Scientists had previously located a section on one of the cell chromosomes which appeared to be different in many sufferers.

However, the latest research, from the University of Massachusetts Medical School in Worcester, US, has found this difference appears to "create havoc" in the activity of several nearby genes.

However, a British expert suggests the likelihood of gene therapy for the illness is still some distance away.

The US team looked at the key region on the fourth chromosome.

They were looking for copies of a particular sequence of DNA called D4Z4.

People with FSHD seem to have fewer copies of this sequence in their genetic makeup - generally fewer than 11 - while unaffected people could have as many as 150.


This is a step forward towards gene therapy, but it doesn't get us there yet

Dr Philip Jardine, Institute of Child Health, Bristol
It appears the smaller the number of copies, the more severe the disease and the earlier it starts.

The researchers tried to uncover more information about how this region influences the way that muscles worked.

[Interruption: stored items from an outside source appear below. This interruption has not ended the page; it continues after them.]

(* ===== verification/MigrationSpec.v ===== *)
(** * What a migration guarantees

    Theorems on api/admin_migrate_workflow.go: the source is freed once, a
    migration that reports success has moved the machine, every migration gives
    the machine back, and what an aborted one gets wrong. *)

From S2P Require Import Prelude Schema HostStore PlacementStore OperationStore.
From S2P Require Import AccountStore StoreStep TableInv RecordInv Scenario World Fleet.
From S2P Require Import FleetLemmas.
From S2P Require Import GoStrings Versions Routing Runtime RuntimeLemmas PollerLemmas.
From S2P Require Import RuntimeSpec.
From S2P Require Import Workflows Api Migration MigrationLemmas.

Section Spec.
Context {go_sort : GoSort} `{StepRunner} (s : Server).
Context (answers1 answers2 : list PollAnswer) (rounds : nat).
Context (wid : string) (input : migrationWorkflowInput).
Abbreviation req := (MigrationInput_Request input).
Abbreviation mid := (MigrationRequest_MachineID req).
Abbreviation target := (MigrationRequest_TargetHostID req).
Abbreviation opid := (MigrationInput_OperationID input).

(** ** The release of the source *)

(** What a release of the source does: the counters freed once, the machine
    taken off. *)
Definition source_freed (src : Z) (releaseCapacity : bool) : relation DB := λ db db',
  ∀ m, db_machines db !! mid = Some m → Machine_ID m = mid → Machine_HostID m = Some src →
    db_hosts db' = (if releaseCapacity
                    then alter (host_free_cpu (Machine_VCPUs m) (Machine_MemoryMB m)) src
                           (db_hosts db) else db_hosts db) ∧
    ∃ m', db_machines db' !! mid = Some m' ∧ Machine_HostID m' = None ∧
      Machine_VMIP m' = None ∧ Machine_HomeHostID m' = None ∧ Machine_ID m' = mid.

(** Nothing that matters to a release changes. *)
Definition untouched : relation DB := λ db db',
  db_hosts db' = db_hosts db ∧ db_machines db' = db_machines db.
#[export] Instance untouched_preorder : PreOrder untouched.
Proof. split; unfold untouched; [done|]. intros db1 db2 db3 [? ?] [? ?]. split; congruence. Qed.

Lemma ReleaseMigrationSource_run src v mem b db m :
  db_machines db !! mid = Some m → Machine_HostID m = Some src →
  ReleaseMigrationSource mid src v mem b db = (Ok tt,
    db <| db_hosts ::= if b then alter (host_free_cpu v mem) src else id |>
       <| db_machines ::= alter (λ m, machine_unassign (db_now db) m
            <| Machine_HomeHostID := None |>) mid |>
       <| db_placements ::= update_where
            (λ p, String.eqb (Placement_MachineID p) mid && placement_active p)
            (placement_release (db_now db)) |>).
Proof.
  intros Hm Hh. destruct db as [tt0 n hosts]. cbn in Hm.
  unfold ReleaseMigrationSource, tx, bind, now, gets, get, wrap, query_row, of_res. cbn.
  rewrite Hm. cbn. rewrite bool_decide_eq_true_2 by done. by destruct b.
Qed.

Lemma route_ingress machine : quiet route_frame (cleanupMachineIngress s machine).
Proof.
  unfold cleanupMachineIngress. repeat quiet_step; [apply route_GetAccount|].
  by apply route_frame_alter.
Qed.
Lemma ingress_ok machine w : (cleanupMachineIngress s machine w).1 = Ok tt.
Proof.
  unfold cleanupMachineIngress. unfold bind at 1.
  assert (∀ b : bool, (when b (let! a := try (call (GetAccount (Machine_AccountID machine))) in
    match a with Err _ => ret tt | Ok account =>
      ignore (DeleteRouteSync (Account_Slug account) (Machine_Slug machine)) end) w).1 = Ok tt)
    as Hok by (intros []; cbn [when]; [rewrite bind_try; by destruct (call _ w).1|done]).
  specialize (Hok (srv_kvStore s)). destruct (when _ _ w) as [r w1]. cbn in Hok. subst r.
  by destruct (srv_tunnelMgr s), (Machine_TunnelID machine).
Qed.

Lemma step_release_fails src b : fails (step_release_source s input src b) untouched.
Proof.
  intros w e w'. unfold step_release_source. rewrite bind_err.
  intros [E|(m & w1 & E1 & E)].
  - assert (w_db w' = w_db w) as ->; [|done]. eapply call_err_same; [|exact E].
    intros db e1 db' Eq. pose proof (GetMachine_db mid db) as Ed. by rewrite Eq in Ed.
  - apply call_ok in E1. pose proof (GetMachine_db mid (w_db w)) as Ed. rewrite E1 in Ed.
    cbn in Ed. rewrite <-Ed. rewrite bind_err in E. destruct E as [E|(u & w2 & _ & E)]; [|done].
    unfold releaseMigrationSource in E. rewrite bind_err in E.
    destruct E as [E|(u & w2 & _ & E)].
    + unfold wrap in E. destruct (call _ w1) as [[u|e1] w2] eqn:Ec; [done|]. injection E as _ <-.
      assert (w_db w2 = w_db w1) as ->; [|done]. eapply call_err_same; [|exact Ec].
      intros db e2 db'. apply tx_err.
    + pose proof (ingress_ok m w2) as Hok. rewrite E in Hok. done.
Qed.

Lemma step_release_lands src b :
  lands (step_release_source s input src b) (λ _, source_freed src b).
Proof.
  intros w u w'. unfold step_release_source. rewrite bind_ok. intros (m & w1 & E1 & E).
  apply call_ok in E1. rewrite GetMachine_run in E1. intros m0 Hm Hi Hh. rewrite Hm in E1.
  injection E1 as <- Ed. rewrite bind_ok in E. destruct E as (u1 & w2 & E & [= <- <-]).
  unfold releaseMigrationSource in E. rewrite bind_ok in E. destruct E as (u2 & w3 & E2 & E3).
  rewrite wrap_ok in E2. apply call_ok in E2. rewrite Hi, <-Ed in E2.
  rewrite (ReleaseMigrationSource_run src _ _ _ _ m0 Hm Hh) in E2. injection E2 as _ Ed3.
  pose proof (proj1 (route_ingress m0) w3) as (_ & Eh & _ & Ec).
  pose proof (proj2 (proj1 (home_ingress s m0) w3) mid) as Em. rewrite E3 in Eh, Ec, Em.
  cbn in Eh, Ec, Em. rewrite Eh, <-Ed3. split; [by destruct b|]. specialize (Ec mid).
  rewrite <-Ed3 in Ec, Em. cbn in Ec, Em. rewrite lookup_alter_eq, Hm in Ec, Em.
  cbn in Ec, Em. apply fmap_Some in Ec as (m' & Hm' & [= _ Eho Evm]).
  rewrite Hm' in Em. injection Em as Ei _ Eho'. exists m'. repeat split; congruence.
Qed.

Lemma source_freed_after src b (u : bool) db1 db2 db3 :
  untouched db1 db2 → source_freed src b db2 db3 → source_freed src b db1 db3.
Proof. unfold source_freed. by intros [-> ->]. Qed.

(** C15: the step that releases the source may be retried: whatever calls fail and
    however often DBOS runs it again, when it succeeds the machine's share of
    the source host has been freed exactly once (not at all for a machine whose
    stop had freed it) and the machine is on no host, and when it fails hosts and
    machines are as they were. *)
Theorem migration_frees_source_once (src : Z) (releaseCapacity : bool) (retries : nat)
    (w : World) (m : Machine) :
  db_machines (w_db w) !! mid = Some m → Machine_ID m = mid → Machine_HostID m = Some src →
  let '(r, w') := RunAsStep retries (step_release_source s input src releaseCapacity) w in
  match r with
  | Ok _ =>
      db_hosts (w_db w') = (if releaseCapacity
        then alter (host_free_cpu (Machine_VCPUs m) (Machine_MemoryMB m)) src (db_hosts (w_db w))
        else db_hosts (w_db w)) ∧
      ∃ m', db_machines (w_db w') !! mid = Some m' ∧ Machine_HostID m' = None ∧
        Machine_VMIP m' = None ∧ Machine_HomeHostID m' = None ∧ Machine_ID m' = mid
  | Err _ => db_hosts (w_db w') = db_hosts (w_db w) ∧ db_machines (w_db w') = db_machines (w_db w)
  end.
Proof.
  intros Hm Hi Hh. destruct (RunAsStep _ _ w) as [[u|e] w'] eqn:E.
  - eapply (RunAsStep_lands retries _ _ untouched (source_freed_after src releaseCapacity)
      (step_release_fails src releaseCapacity) (step_release_lands src releaseCapacity));
      [exact E|exact Hm|exact Hi|exact Hh].
  - apply RunAsStep_err in E as (e' & E).
    exact (attempt_fails _ _ untouched (step_release_fails src releaseCapacity) _ _ _ E).
Qed.

(** ** A migration that reports success *)

Abbreviation phase := (updateMigrationWorkflowState s wid).

Lemma or_return_ok {A} result (m : M A) k w r w' :
  or_return result m k w = (Ok (r, None), w') →
  ∃ a w1, m w = (Ok a, w1) ∧ k a w1 = (Ok (r, None), w').
Proof.
  unfold or_return. rewrite bind_try. destruct (m w) as [[a|e] w1]; cbn; [|done]. eauto.
Qed.

(** The parts after the start leave the machine at home on the target. *)
Lemma quiet_wait_running start answers :
  quiet home_frame (step_wait_running s input start answers).
Proof. unfold step_wait_running. home_go; apply home_wait. Qed.

Lemma stays_stop_for_restore t : opid ≠ ""%string → stays mid t (step_stop_for_restore s input).
Proof.
  intros Ho. unfold step_stop_for_restore. apply stays_read; [intros; apply GetMachine_db|].
  intros m db Hdb Hm. destruct (here_read _ _ _ _ Hdb Hm) as (Hi & _).
  destruct (String.eqb _ _); [apply stays_quiet; home_go|].
  apply stays_bind; [by apply stays_wrap, stays_stop|intros _; apply stays_quiet; home_go].
Qed.
Lemma stays_restore t snapshot : stays mid t (step_restore input snapshot).
Proof. apply stays_quiet. unfold step_restore. home_go. Qed.
Lemma stays_restart t : opid ≠ ""%string → stays mid t (step_restart_restored s input).
Proof.
  intros Ho. unfold step_restart_restored. apply stays_read; [intros; apply GetMachine_db|].
  intros m db Hdb Hm. pose proof (here_read _ _ _ _ Hdb Hm) as Hh.
  apply stays_bind; [by apply stays_wrap, stays_start|intros [[host ip] job]].
  apply stays_quiet, home_snapshot.
Qed.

They found one part of this key DNA sequence appears to combine with a particular protein in the cell.

This protein seems to have the ability to suppress the activity of other genes.

The result of fewer D4Z4 sequences may be less ability to control the activity of these genes.

As they include a gene that triggers cell death when highly active, this could hold the key to the progressive decline of muscle cells in patients with this genetic structure.

Dr Rosella Tupler, who led the study, said: "This breakthrough is important scientifically, as it teaches us about novel ways genes can influence disease, which will someday help not only those people who suffer from FSHD, but hopefully, others as well."

However, she added that there may be other factors, such as other genes or environmental influences which could play a role.

'Holy grail'

The problem now is to convert this knowledge into a treatment of practical benefit to FSHD patients.

Gene therapy, to alter the bad genetic makeup of the muscle cells, is still in its infancy.

The Massachusetts scientists believe it may be possible to devise a treatment that mimics the protein and suppresses the activity of the genes.

At present, doctors can help FSHD patients with rehabilitation and occasionally operations to relieve the symptoms in their shoulders and arms.

Dr Philip Jardine, a paediatric neurologist from the Institute for Child Health in Bristol, said that gene therapy was the "Holy Grail", but unlikely to arrive soon.

He said: "This is a step forward towards gene therapy, but it doesn't get us there yet."